O recuo do governo ocorreu devido aos vários protestos dos servidores, insatisfeitos com a medida. Entre eles está o diretor geral do HPS, Paulo Roberto Azambuja, há 34 anos na instituição. "Sempre recebi 40% de insalubridade e, como passei a uma função administrativa, o índice do adicional aplicado ao meu salário foi reduzido, mas percorro as UTIs e diversas salas verificando o atendimento a pacientes", explica. O médico aproveitou a oportunidade para entregar ao secretário uma série de documentos, assinados por chefes de setor, solicitando reconsiderações nos graus do adicional.

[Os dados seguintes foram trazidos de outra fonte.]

(** [int(self.get_argument(name))]: a missing argument is a 400. *)
Definition int_argument (r : request) (name : string) : M Z :=
  match get_argument r name with
  | None => raise (HTTPError 400 ("Missing argument " ++ name))
  | Some v =>
      match py_int E v with
      | Some z => ret z
      | None => raise ValueError
      end
  end.

Definition truthy_argument (r : request) (name : string) : bool :=
  truthy (of_opt (get_argument r name)).

(** [timelapse] below its [auth] wrapper.  [download] and [check] stand
    for the two branches that serve a prepared movie and poll the
    progress; the start of a render enters neither. *)
Definition timelapse (download check : M unit)
           (camera_id : Z) (group : string) (r : request) : M unit :=
  o <- config_get_camera camera_id ;;
  if truthy_argument r "key" then download
  else if truthy_argument r "check" then check
  else
    interval <- int_argument r "interval" ;;
    framerate <- int_argument r "framerate" ;;
    camera_config <- the_camera o ;;
    if local_motion_camera E camera_config then
      status <- check_timelapse_movie ;;
      if negb (progress status =? -1) then
        finish_json [("progress", VInt (progress status))]
      else
        make_timelapse_movie camera_config framerate interval group ;;
        finish_json [("progress", VInt (-1))]
    else if remote_camera E camera_config then
      emit (RemoteCheckTimelapseMovie camera_config group)
    else
      raise (HTTPError 400 "unknown operation").

(** ** PictureHandler.preview and MovieHandler.preview *)

(** The end of both branches: the preview as a JPEG, or the placeholder. *)
Definition serve_preview (content : option string) : M unit :=
  if truthy (of_opt content) then
    set_header "Content-Type" "image/jpeg" ;;
    emit (Finish (PContent match content with Some c => c | None => "" end))
  else
    set_header "Content-Type" "image/svg+xml" ;;
    emit (Finish (PContent (no_preview_svg E))).

(** [on_response] of the remote branch. *)
Definition preview_on_response (content : option string) (error : pyval)
  : M unit :=
  serve_preview content.

(** The two [preview] methods differ in their media type only. *)
Definition preview (media_type : string) (camera_id : Z) (filename : string)
           (r : request) : M unit :=
  o <- config_get_camera camera_id ;;
  camera_config <- the_camera o ;;
  if local_motion_camera E camera_config then
    let content :=
      get_media_preview E camera_config filename media_type
                        (get_argument r "width") (get_argument r "height") in
    serve_preview content
  else if remote_camera E camera_config then
    emit (RemoteGetMediaPreview camera_config filename media_type)
  else
    raise (HTTPError 400 "unknown operation").

Definition PictureHandler_preview := preview "picture".
Definition MovieHandler_preview := preview "movie".
End Media.

(** ** The event loop's side of the local listing *)

(** One answer of the remote client: the callback built for
    [(camera_id, local_config)] is applied to the peer's configuration or
    to an error. *)
Record delivery : Type := mkDelivery {
  d_id : Z;
  d_local : dict;
  d_remote : option dict;
  d_error : pyval
}.

Fixpoint deliver_responses (E : Env) (length : nat) (ds : list delivery)
         (cameras : list dict) : M (list dict) :=
  match ds with
  | [] => ret cameras
  | d :: ds' =>
      cameras <- on_response_builder E length (d_id d) (d_local d)
                                     (d_remote d) (d_error d) cameras ;;
      deliver_responses E length ds' cameras
  end.

(** The local listing followed by the answers [ds] of the peers. *)
Definition list_cameras_then (E : Env) (r : request) (ds : list delivery)
  : M (list dict) :=
  st <- list_cameras E r ;;
  deliver_responses E (fst st) ds (snd st).

(** The requests to peers and the responses that a trace holds. *)
Fixpoint pending (t : list effect) : list (Z * dict) :=
  match t with
  | [] => []
  | RemoteGetConfig camera_id local_config :: t' =>
      (camera_id, local_config) :: pending t'
  | _ :: t' => pending t'
  end.

Fixpoint responses (t : list effect) : list payload :=
  match t with
  | [] => []
  | Finish p :: t' => p :: responses t'
  | _ :: t' => responses t'
  end.

Definition is_remote_write (e : effect) : bool :=
  match e with
  | RemoteSetConfig _ _ => true
  | _ => false
  end.

Definition is_timelapse_start (e : effect) : bool :=
  match e with
  | MakeTimelapseMovie _ _ _ _ => true
  | _ => false
  end.

(** ** The statements of the specification *)

Module Spec.

(** Resolution order of the authenticator, in the words of the
    specification. *)
Section Authenticate.
Variable E : Env.
Variable cfg : dict.
Variable r : request.

Definition supplied_username : option string := get_argument r "_username".

Definition matches_credential (user_key password_key : string) : Prop :=
  py_eq (of_opt supplied_username) (get cfg user_key) = true /\
  py_eq (of_opt (get_argument r "_signature"))
        (VStr (compute_signature E (method r) (uri r) (body r)
                                 (get cfg password_key))) = true.

Definition no_username : Prop :=
  supplied_username = None \/ supplied_username = Some "".

Definition normal_password_unset : Prop :=
  truthy (get cfg "@normal_password") = false.

Definition explicit_login (u : string) : Prop :=
  supplied_username = Some u /\ u <> "" /\ u <> "_" /\
  get_argument r "_login" = Some "true".

Inductive authenticate : option string -> list effect -> Prop :=
| auth_admin :
    matches_credential "@admin_username" "@admin_password" ->
    authenticate (Some "admin") []
| auth_open :
    ~ matches_credential "@admin_username" "@admin_password" ->
    no_username -> normal_password_unset ->
    authenticate (Some "normal") []
| auth_normal :
    ~ matches_credential "@admin_username" "@admin_password" ->
    ~ (no_username /\ normal_password_unset) ->
    matches_credential "@normal_username" "@normal_password" ->
    authenticate (Some "normal") []
| auth_failed_login u :
    ~ matches_credential "@admin_username" "@admin_password" ->
    ~ (no_username /\ normal_password_unset) ->
    ~ matches_credential "@normal_username" "@normal_password" ->
    explicit_login u ->
    authenticate None [LogError ("authentication failed for user " ++ u)]
| auth_none :
    ~ matches_credential "@admin_username" "@admin_password" ->
    ~ (no_username /\ normal_password_unset) ->
    ~ matches_credential "@normal_username" "@normal_password" ->
    (forall u, ~ explicit_login u) ->
    authenticate None [].
End Authenticate.

(** The guard rejects a caller with no role, and a caller who is not admin
    when admin is required or elevation is requested. *)
Definition unauthorized (role : option string) (requires_admin elevation : bool)
  : bool :=
  match role with
  | None => true
  | Some u => if string_dec u "admin" then false else requires_admin || elevation
  end.

Definition unauthorized_response (prompt : bool) : list effect :=
  [SetHeader "Content-Type" "application/json";
   SetHeader "Content-Type" "application/json";
   Finish (PJson [("error", VStr "unauthorized"); ("prompt", VBool prompt)])].

(** A payload that carries more than just the enabled flag. *)
Definition carries_more_than_enabled (ui_config : dict) : bool :=
  existsb (fun k => negb (k =? "enabled")%string) (keys ui_config).

(** Preview content is available when there is some, and it is not empty. *)
Definition available (content : option string) : bool :=
  match content with
  | Some c => negb (c =? "")%string
  | None => false
  end.

(** What a preview request must answer: the content as a JPEG when there
    is some, the placeholder image as SVG otherwise. *)
Definition preview_response (placeholder_svg : string) (content : option string)
  : list effect :=
  if available content then
    [SetHeader "Content-Type" "image/jpeg";
     Finish (PContent match content with Some c => c | None => "" end)]
  else
    [SetHeader "Content-Type" "image/svg+xml";
     Finish (PContent placeholder_svg)].

End Spec.

(** The calls by which [restart_motion] restarts the motion daemon. *)
Definition restart_effects (E : Env) : list effect :=
  MotionStop ::
  (if SMB_SHARES E
   then SmbUpdateMounts :: (if update_mounts_start E then [MotionStart] else [])
   else [MotionStart]).

(** A world extended by the effects [es]. *)
Definition extend (w : world) (es : list effect) : world :=
  mkWorld (main_config w) (camera_configs w) (tracker w) (trace w ++ es).

(** [adds P m]: whatever [m] does, it leaves the trace it found in place
    and adds effects that satisfy [P] only. *)
Definition adds {A : Type} (P : effect -> Prop) (m : M A) : Prop :=
  forall w r w',
    m w = (r, w') -> exists es, trace w' = (trace w ++ es)%list /\ Forall P es.

(** Effects that are not a write to a remote peer. *)
Definition local_effect (e : effect) : Prop := is_remote_write e = false.

(** *** The local listing in closed form *)

Section Listing.
Variable E : Env.
Variable force : bool.

(** A remote camera that the listing asks its peer about, and one that it
    leaves alone because it is disabled here. *)
Definition contacted (local_config : dict) : bool :=
  negb (local_motion_camera E local_config)
  && remote_camera E local_config
  && (truthy (get local_config "@enabled") || force).

Definition skipped (local_config : dict) : bool :=
  negb (local_motion_camera E local_config)
  && remote_camera E local_config
  && negb (truthy (get local_config "@enabled") || force).

(** The entries that the loop adds by itself, and the requests that it
    sends, for the cameras [cs] in their order. *)
Fixpoint entries (cs : list (Z * dict)) : list dict :=
  match cs with
  | [] => []
  | (camera_id, local_config) :: cs' =>
      if local_motion_camera E local_config then
        camera_dict_to_ui E local_config :: entries cs'
      else if skipped local_config then
        placeholder E camera_id local_config :: entries cs'
      else
        entries cs'
  end.

Fixpoint requests (cs : list (Z * dict)) : list (Z * dict) :=
  match cs with
  | [] => []
  | (camera_id, local_config) :: cs' =>
      if contacted local_config then (camera_id, local_config) :: requests cs'
      else requests cs'
  end.

(** The entry that one answer of a peer adds to the listing. *)
Definition delivered_entry (d : delivery) : dict :=
  if truthy (d_error d) then placeholder E (d_id d) (d_local d)
  else
    match d_remote d with
    | None => []
    | Some remote_ui_config =>
        let remote_ui_config := set remote_ui_config "id" (VInt (d_id d)) in
        let remote_enabled := get remote_ui_config "enabled" in
        let local_enabled := get (d_local d) "@enabled" in
        if negb (truthy remote_enabled) && truthy local_enabled then
          merge_local (set (d_local d) "@enabled" (VBool false)) remote_ui_config
        else if truthy remote_enabled && negb (truthy local_enabled) then
          merge_local (d_local d) (set remote_ui_config "enabled" (VBool false))
        else
          merge_local (d_local d) remote_ui_config
    end.
(** A file that holds [{}], with an engine that accepts every document. *)
Lemma falsy_document_never_validated_witness :
  truthy Samples.empty_mapping = false /\
  YamlSchemaValidator.validate (fun _ _ => Passed)
    (YamlSchemaValidator.New ["empty.yml"] Samples.empty_mapping Samples.object_schema) =
  (false, [Print "Error: No data loaded. Call load_yaml() first."]).
Proof.
  split; [reflexivity |].
  exact (proj1
    (falsy_document_never_validated
       (fun _ => Content "{}") (fun _ => Parsed Samples.empty_mapping)
       (fun _ _ => Passed)
       ["empty.yml"] "{}" Samples.empty_mapping Samples.object_schema
       eq_refl eq_refl eq_refl)).
Defined.

(** A violation two keys deep in the document. *)
Lemma validation_error_report_witness :
  printed (YamlSchemaValidator.validate
             (fun _ _ => ValidationError "'thirty' is not of type 'integer'"
                           [Key "people"; Index 0; Key "age"]
                           [Key "properties"; Key "people"; Key "items";
                            Key "properties"; Key "age"; Key "type"])
             (YamlSchemaValidator.New ["people.yml"] Samples.alice_thirty
                Samples.person_schema)) =
  ["Validation Error: 'thirty' is not of type 'integer'";
   "Failed at: people -> 0 -> age";
   "Schema path: properties -> people -> items -> properties -> age -> type"].
Proof.
  exact (proj1 (proj2
    (validation_error_report
       (fun _ _ => ValidationError "'thirty' is not of type 'integer'"
                     [Key "people"; Index 0; Key "age"]
                     [Key "properties"; Key "people"; Key "items";
                      Key "properties"; Key "age"; Key "type"])
       (YamlSchemaValidator.New ["people.yml"] Samples.alice_thirty Samples.person_schema)
       "'thirty' is not of type 'integer'"
       [Key "people"; Index 0; Key "age"]
       [Key "properties"; Key "people"; Key "items";
        Key "properties"; Key "age"; Key "type"] eq_refl eq_refl))).
Defined.

(** * More of the program *)

(** ** How the methods unfold *)

Section Unfolding.

Import YamlSchemaValidator.

Variable open_read : string -> open_result.
Variable json_load : string -> parse_result.
Variable yaml_safe_load : string -> parse_result.
Variable engine : value -> value -> engine_result.

(** [load_yaml] touches nothing but [data], and that only when it succeeds. *)
Lemma load_yaml_cases (self : t) :
  (exists text doc,
     open_read (Path_str (yaml_file self)) = Content text /\
     yaml_safe_load text = Parsed doc /\
     load_yaml open_read yaml_safe_load self =
       ((true, New (yaml_file self) doc (schema self)), [])) \/
  (exists line,
     load_yaml open_read yaml_safe_load self = ((false, self), [Print line]) /\
     first_char line = Some "E"%char /\
     forall text doc,
       open_read (Path_str (yaml_file self)) = Content text ->
       yaml_safe_load text <> Parsed doc).
Proof.
  unfold load_yaml.
  destruct (open_read (Path_str (yaml_file self))) as [| reason | text] eqn:Hopen.
  - right. eexists. split; [reflexivity |]. split; [reflexivity |]. discriminate.
  - right. eexists. split; [reflexivity |]. split; [reflexivity |]. discriminate.
  - destruct (yaml_safe_load text) as [doc | reason | reason] eqn:Hparse.
    + left. exists text, doc. auto.
    + right. eexists. split; [reflexivity |]. split; [reflexivity |].
      intros text' doc' Ht. injection Ht as <-. rewrite Hparse. discriminate.
    + right. eexists. split; [reflexivity |]. split; [reflexivity |].
      intros text' doc' Ht. injection Ht as <-. rewrite Hparse. discriminate.
Qed.

(** [validate_and_report] is its header, what the loader printed, what
    [validate] left when the loader succeeded, and its footer. *)
Lemma validate_and_report_unfold (self : t) :
  validate_and_report open_read yaml_safe_load engine self =
  let load := load_yaml open_read yaml_safe_load self in
  let loaded := snd (value_of load) in
  if fst (value_of load) then
    let checked := validate engine loaded in
    ((value_of checked, loaded),
     report_header self ++ trace_of load ++ trace_of checked
       ++ report_footer (value_of checked) loaded)
  else
    ((false, loaded), report_header self ++ trace_of load ++ report_footer false loaded).
Proof.
  unfold validate_and_report. cbv zeta.
  destruct (load_yaml open_read yaml_safe_load self) as [[ok loaded] events].
  unfold bind, print, ret, value_of, trace_of, report_header, report_footer.
  cbn [fst snd].
  destruct ok; cbn [negb].
  - destruct (validate engine loaded) as [valid checks].
    destruct valid; cbn [fst snd app]; rewrite ?app_nil_r; reflexivity.
  - cbn [fst snd app]. rewrite ?app_nil_r. reflexivity.
Qed.

(** [load_json_schema]: the schema as parsed, with nothing printed, or
    [None] and one line that says what went wrong. *)
Lemma load_json_schema_cases (path_ : Path) :
  (exists text json_schema,
     open_read (Path_str path_) = Content text /\
     json_load text = Parsed json_schema /\
     load_json_schema open_read json_load path_ = ((true, json_schema), [])) \/
  (exists line,
     load_json_schema open_read json_load path_ = ((false, VNull), [Print line]) /\
     first_char line = Some "E"%char /\
     forall text json_schema,
       open_read (Path_str path_) = Content text ->
       json_load text <> Parsed json_schema).
Proof.
  unfold load_json_schema.
  destruct (open_read (Path_str path_)) as [| reason | text] eqn:Hopen.
  - right. eexists. split; [reflexivity |]. split; [reflexivity |]. discriminate.
  - right. eexists. split; [reflexivity |]. split; [reflexivity |]. discriminate.
  - destruct (json_load text) as [json_schema | reason | reason] eqn:Hparse.
    + left. exists text, json_schema. auto.
    + right. eexists. split; [reflexivity |]. split; [reflexivity |].
      intros text' js Ht. injection Ht as <-. rewrite Hparse. discriminate.
    + right. eexists. split; [reflexivity |]. split; [reflexivity |].
      intros text' js Ht. injection Ht as <-. rewrite Hparse. discriminate.
Qed.

(** [main] is the schema path of the run, then the schema loader, then
    [validate_and_report]. *)
Lemma main_unfold (yaml_file : string) (schema_file : option string) :
  main open_read json_load yaml_safe_load engine yaml_file schema_file =
  match resolve yaml_file schema_file with
  | Raise e => (Uncaught e, [])
  | Return None => (Exit 1, no_schema_lines yaml_file)
  | Return (Some schema_path) =>
      let loading := load_json_schema open_read json_load schema_path in
      if fst (value_of loading) then
        let report :=
          validate_and_report open_read yaml_safe_load engine
            (init (Path_of yaml_file) (snd (value_of loading))) in
        (if fst (value_of report) then Exit 0 else Exit 1,
         trace_of loading ++ trace_of report)
      else (Exit 1, trace_of loading)
  end.
Proof.
  assert (Hwith : forall schema_path,
    (loaded <- load_json_schema open_read json_load schema_path ;;
     let (success, schema) := loaded in
     if negb success then ret (Exit 1)
     else
       reported <- validate_and_report open_read yaml_safe_load engine
                     (init (Path_of yaml_file) schema) ;;
       if fst reported then ret (Exit 0) else ret (Exit 1)) =
    let loading := load_json_schema open_read json_load schema_path in
    if fst (value_of loading) then
      let report :=
        validate_and_report open_read yaml_safe_load engine
          (init (Path_of yaml_file) (snd (value_of loading))) in
      (if fst (value_of report) then Exit 0 else Exit 1,
       trace_of loading ++ trace_of report)
    else (Exit 1, trace_of loading)).
  { intros schema_path. cbv zeta.
    destruct (load_json_schema open_read json_load schema_path)
      as [[success schema] events].
    unfold bind, ret, value_of, trace_of. cbn [fst snd].
    destruct success; cbn [negb].
    - destruct (validate_and_report open_read yaml_safe_load engine
                  (init (Path_of yaml_file) schema)) as [[valid self] report].
      cbn [fst snd]. destruct valid; rewrite app_nil_r; reflexivity.
    - rewrite app_nil_r. reflexivity. }
  unfold main, resolve. destruct schema_file as [given |].
  - apply Hwith.
  - destruct (infer_schema_path (Path_of yaml_file)) as [[schema_path |] | e].
    + apply Hwith.
    + reflexivity.
    + reflexivity.
Qed.

End Unfolding.

(** ** What a run reads, prints and calls *)

Section Runs.

Import YamlSchemaValidator.

Variable open_read : string -> open_result.
Variable json_load : string -> parse_result.
Variable yaml_safe_load : string -> parse_result.
Variable engine : value -> value -> engine_result.

Lemma value_of_pair {A : Type} (a : A) (events : list event) :
  value_of (a, events) = a.
Proof. reflexivity. Qed.

Lemma trace_of_pair {A : Type} (a : A) (events : list event) :
  trace_of (a, events) = events.
Proof. reflexivity. Qed.

(** The calls [validate] makes: one when the document passes the guard. *)
Lemma validate_engine_calls (self : t) :
  engine_calls (validate engine self) =
  if truthy (data self) then [EngineCall (data self) (schema self)] else [].
Proof.
  unfold engine_calls.
  destruct (truthy (data self)) eqn:Htruthy.
  - rewrite (validate_truthy engine self Htruthy).
    destruct (engine (data self) (schema self)) as [| message path schema_path | message];
      try reflexivity.
    destruct (nonempty schema_path); reflexivity.
  - rewrite (validate_falsy engine self Htruthy). reflexivity.
Qed.

Lemma engine_calls_app (xs ys : list event) :
  filter is_engine_call (xs ++ ys) = filter is_engine_call xs ++ filter is_engine_call ys.
Proof. apply filter_app. Qed.

Lemma report_footer_no_call (valid : bool) (self : t) :
  filter is_engine_call (report_footer valid self) = [].
Proof. destruct valid; reflexivity. Qed.

(** The calls of [validate_and_report]: none, or one with the document the
    file parsed to. *)
Lemma validate_and_report_engine_calls (self : t) :
  engine_calls (validate_and_report open_read yaml_safe_load engine self) = [] \/
  exists text doc,
    open_read (Path_str (yaml_file self)) = Content text /\
    yaml_safe_load text = Parsed doc /\
    truthy doc = true /\
    engine_calls (validate_and_report open_read yaml_safe_load engine self) =
      [EngineCall doc (schema self)].
Proof.
  rewrite validate_and_report_unfold. cbv zeta.
  destruct (load_yaml_cases open_read yaml_safe_load self)
    as [(text & doc & Hopen & Hparse & ->) | (line & -> & _ & _)].
  - pose proof (validate_engine_calls (New (yaml_file self) doc (schema self))) as Hcalls.
    unfold engine_calls in *.
    rewrite !value_of_pair. cbn [fst snd]. rewrite !trace_of_pair.
    rewrite !engine_calls_app, report_footer_no_call, app_nil_r, Hcalls.
    cbn [report_header filter is_engine_call app data schema].
    destruct (truthy doc) eqn:Htruthy.
    + right. exists text, doc. auto.
    + left. reflexivity.
  - left. reflexivity.
Qed.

O descontentamento dos cerca de 800 profissionais do HPS iniciou há alguns meses, quando peritos municipais elaboraram um novo laudo técnico, em substituição ao antigo, diminuindo os graus dessa vantagem recebida por funcionários em vários setores. Mais de 80 funcionários já foram afetados pela ação. "As pessoas podem pedir reconsideração da análise de insalubridade já feita e avaliaremos", admitiu Magalhães. Para o secretário, embora o laudo novo esteja de acordo com a lei, as circunstâncias particulares do hospital permitem a introdução de elementos que estão além da lei, no texto das portarias a serem publicadas sobre o assunto.